START Data for analysis

Definition OverlapsTimeRange (d : indirectIndex) (min max : Z) : bool := (minTime d <=? max) && (min <=? maxTime d).
Definition OverlapsKeyRange (d : indirectIndex) (min max : list Z) : bool :=
  (Compare (minKey d) max <=? 0) && (0 <=? Compare (maxKey d) min).
Definition index_Size (d : indirectIndex) : Z := Z.of_nat (length (b d)) mod 2 ^ 32.

(** ** Reading an index *)

Definition no_key_length : string := "indirectIndex: not enough data for key length value".
Definition no_count : string := "indirectIndex: not enough data for index entries count".
Definition no_min : string := "indirectIndex: not enough data for min time".
Definition no_max : string := "indirectIndex: not enough data for max time".

(** A round consumes at least five bytes, unless 32 bits overflow. *)
Fixpoint unmarshal_loop (fuel : nat) (bs : list Z) (i : Z) (offs : list Z) (minT maxT : Z) : outcome (list Z * Z * Z) :=
  let iMax := i32 (Z.of_nat (length bs)) in
  let size := Z.of_nat indexEntrySize in
  if i <? iMax then
    match fuel with
    | O => Panic
    | S fuel =>
        let offs := offs ++ [i] in
        if iMax <=? i32 (i + 2) then Err no_key_length else
        w ← zslice bs i (i32 (i + 2));
        n ← Uint16 w;
        let i := i32 (i + (3 + n)) in
        if iMax <=? i32 (i + 2) then Err no_count else
        w ← zslice bs i (i32 (i + 2));
        count ← Uint16 w;
        let i := i32 (i + 2) in
        if iMax <=? i32 (i + 8) then Err no_min else
        w ← zslice bs i (i32 (i + 8));
        t ← Uint64 w;
        let minT := if i64 t <? minT then i64 t else minT in
        let i := i32 (i + (count - 1) * size) in
        if iMax <=? i32 (i + 16) then Err no_max else
        w ← zslice bs (i32 (i + 8)) (i32 (i + 16));
        t ← Uint64 w;
        let maxT := if maxT <? i64 t then i64 t else maxT in
        unmarshal_loop fuel bs (i32 (i + size)) offs minT maxT
    end
  else Ok (offs, minT, maxT).

Definition UnmarshalBinary (d : indirectIndex) (bs : list Z) : outcome indirectIndex :=
  match bs with
  | [] => Ok (MkIndirect bs (offsets d) (minKey d) (maxKey d) (minTime d) (maxTime d) (tombstones d))
  | _ =>
      '(offs, minT, maxT) ← unmarshal_loop (length bs) bs 0 [] maxInt64 0;
      firstOfs ← index offs 0;
      r ← ztail bs firstOfs;
      '(_, kmin) ← readKey r;
      lastOfs ← index offs (length offs - 1);
      r ← ztail bs lastOfs;
      '(_, kmax) ← readKey r;
      Ok (MkIndirect bs (concat (be_encode 4 <$> offs)) kmin kmax minT maxT (tombstones d))
  end.

(** ** Specification *)

(** The sections of an index with their positions. *)
Fixpoint layout (o : Z) (ss : list section) : list (Z * section) :=
  match ss with
  | [] => []
  | s :: ss => (o, s) :: layout (o + Z.of_nat (length (section_bytes s))) ss
  end.

Definition offset_word (os : Z * section) : list Z := be_encode 4 (fst os).
Definition offset_bytes (live : list (Z * section)) : list Z := concat (offset_word <$> live).

(** [d] is the index of a file with sections [ss], of which [live] are not deleted. *)
Record reads (d : indirectIndex) (ss : list section) (live : list (Z * section)) : Prop := {
  reads_ok : index_ok ss;
  reads_short : Z.of_nat (length (index_bytes ss)) < 2 ^ 31;
  reads_bytes : b d = index_bytes ss;
  reads_live : live `sublist_of` layout 0 ss;
  reads_offsets : offsets d = offset_bytes live;
  reads_min : head (s_key <$> ss) = Some (minKey d);
  reads_max : last (s_key <$> ss) = Some (maxKey d) }.

(** The section of a key among the live ones. *)
Definition find_key (live : list (Z * section)) (key : list Z) : option (Z * section) :=
  List.find (fun os => bool_decide (s_key (snd os) = key)) live.

(** * Lemmas *)

Lemma i32_small x : - 2 ^ 31 <= x < 2 ^ 31 -> i32 x = x.
Proof. unfold i32. intros H. rewrite Z.mod_small by lia. lia. Qed.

END Data for analysis

Directions: No line may be altered or left out when the data is written out.

Task output:
Definition OverlapsTimeRange (d : indirectIndex) (min max : Z) : bool := (minTime d <=? max) && (min <=? maxTime d).
Definition OverlapsKeyRange (d : indirectIndex) (min max : list Z) : bool :=
  (Compare (minKey d) max <=? 0) && (0 <=? Compare (maxKey d) min).
Definition index_Size (d : indirectIndex) : Z := Z.of_nat (length (b d)) mod 2 ^ 32.

(** ** Reading an index *)

Definition no_key_length : string := "indirectIndex: not enough data for key length value".
Definition no_count : string := "indirectIndex: not enough data for index entries count".
Definition no_min : string := "indirectIndex: not enough data for min time".
Definition no_max : string := "indirectIndex: not enough data for max time".

(** A round consumes at least five bytes, unless 32 bits overflow. *)
Fixpoint unmarshal_loop (fuel : nat) (bs : list Z) (i : Z) (offs : list Z) (minT maxT : Z) : outcome (list Z * Z * Z) :=
  let iMax := i32 (Z.of_nat (length bs)) in
  let size := Z.of_nat indexEntrySize in
  if i <? iMax then
    match fuel with
    | O => Panic
    | S fuel =>
        let offs := offs ++ [i] in
        if iMax <=? i32 (i + 2) then Err no_key_length else
        w ← zslice bs i (i32 (i + 2));
        n ← Uint16 w;
        let i := i32 (i + (3 + n)) in
        if iMax <=? i32 (i + 2) then Err no_count else
        w ← zslice bs i (i32 (i + 2));
        count ← Uint16 w;
        let i := i32 (i + 2) in
        if iMax <=? i32 (i + 8) then Err no_min else
        w ← zslice bs i (i32 (i + 8));
        t ← Uint64 w;
        let minT := if i64 t <? minT then i64 t else minT in
        let i := i32 (i + (count - 1) * size) in
        if iMax <=? i32 (i + 16) then Err no_max else
        w ← zslice bs (i32 (i + 8)) (i32 (i + 16));
        t ← Uint64 w;
        let maxT := if maxT <? i64 t then i64 t else maxT in
        unmarshal_loop fuel bs (i32 (i + size)) offs minT maxT
    end
  else Ok (offs, minT, maxT).

Definition UnmarshalBinary (d : indirectIndex) (bs : list Z) : outcome indirectIndex :=
  match bs with
  | [] => Ok (MkIndirect bs (offsets d) (minKey d) (maxKey d) (minTime d) (maxTime d) (tombstones d))
  | _ =>
      '(offs, minT, maxT) ← unmarshal_loop (length bs) bs 0 [] maxInt64 0;
      firstOfs ← index offs 0;
      r ← ztail bs firstOfs;
      '(_, kmin) ← readKey r;
      lastOfs ← index offs (length offs - 1);
      r ← ztail bs lastOfs;
      '(_, kmax) ← readKey r;
      Ok (MkIndirect bs (concat (be_encode 4 <$> offs)) kmin kmax minT maxT (tombstones d))
  end.

(** ** Specification *)

(** The sections of an index with their positions. *)
Fixpoint layout (o : Z) (ss : list section) : list (Z * section) :=
  match ss with
  | [] => []
  | s :: ss => (o, s) :: layout (o + Z.of_nat (length (section_bytes s))) ss
  end.

Definition offset_word (os : Z * section) : list Z := be_encode 4 (fst os).
Definition offset_bytes (live : list (Z * section)) : list Z := concat (offset_word <$> live).

(** [d] is the index of a file with sections [ss], of which [live] are not deleted. *)
Record reads (d : indirectIndex) (ss : list section) (live : list (Z * section)) : Prop := {
  reads_ok : index_ok ss;
  reads_short : Z.of_nat (length (index_bytes ss)) < 2 ^ 31;
  reads_bytes : b d = index_bytes ss;
  reads_live : live `sublist_of` layout 0 ss;
  reads_offsets : offsets d = offset_bytes live;
  reads_min : head (s_key <$> ss) = Some (minKey d);
  reads_max : last (s_key <$> ss) = Some (maxKey d) }.

(** The section of a key among the live ones. *)
Definition find_key (live : list (Z * section)) (key : list Z) : option (Z * section) :=
  List.find (fun os => bool_decide (s_key (snd os) = key)) live.

(** * Lemmas *)

Lemma i32_small x : - 2 ^ 31 <= x < 2 ^ 31 -> i32 x = x.
Proof. unfold i32. intros H. rewrite Z.mod_small by lia. lia. Qed.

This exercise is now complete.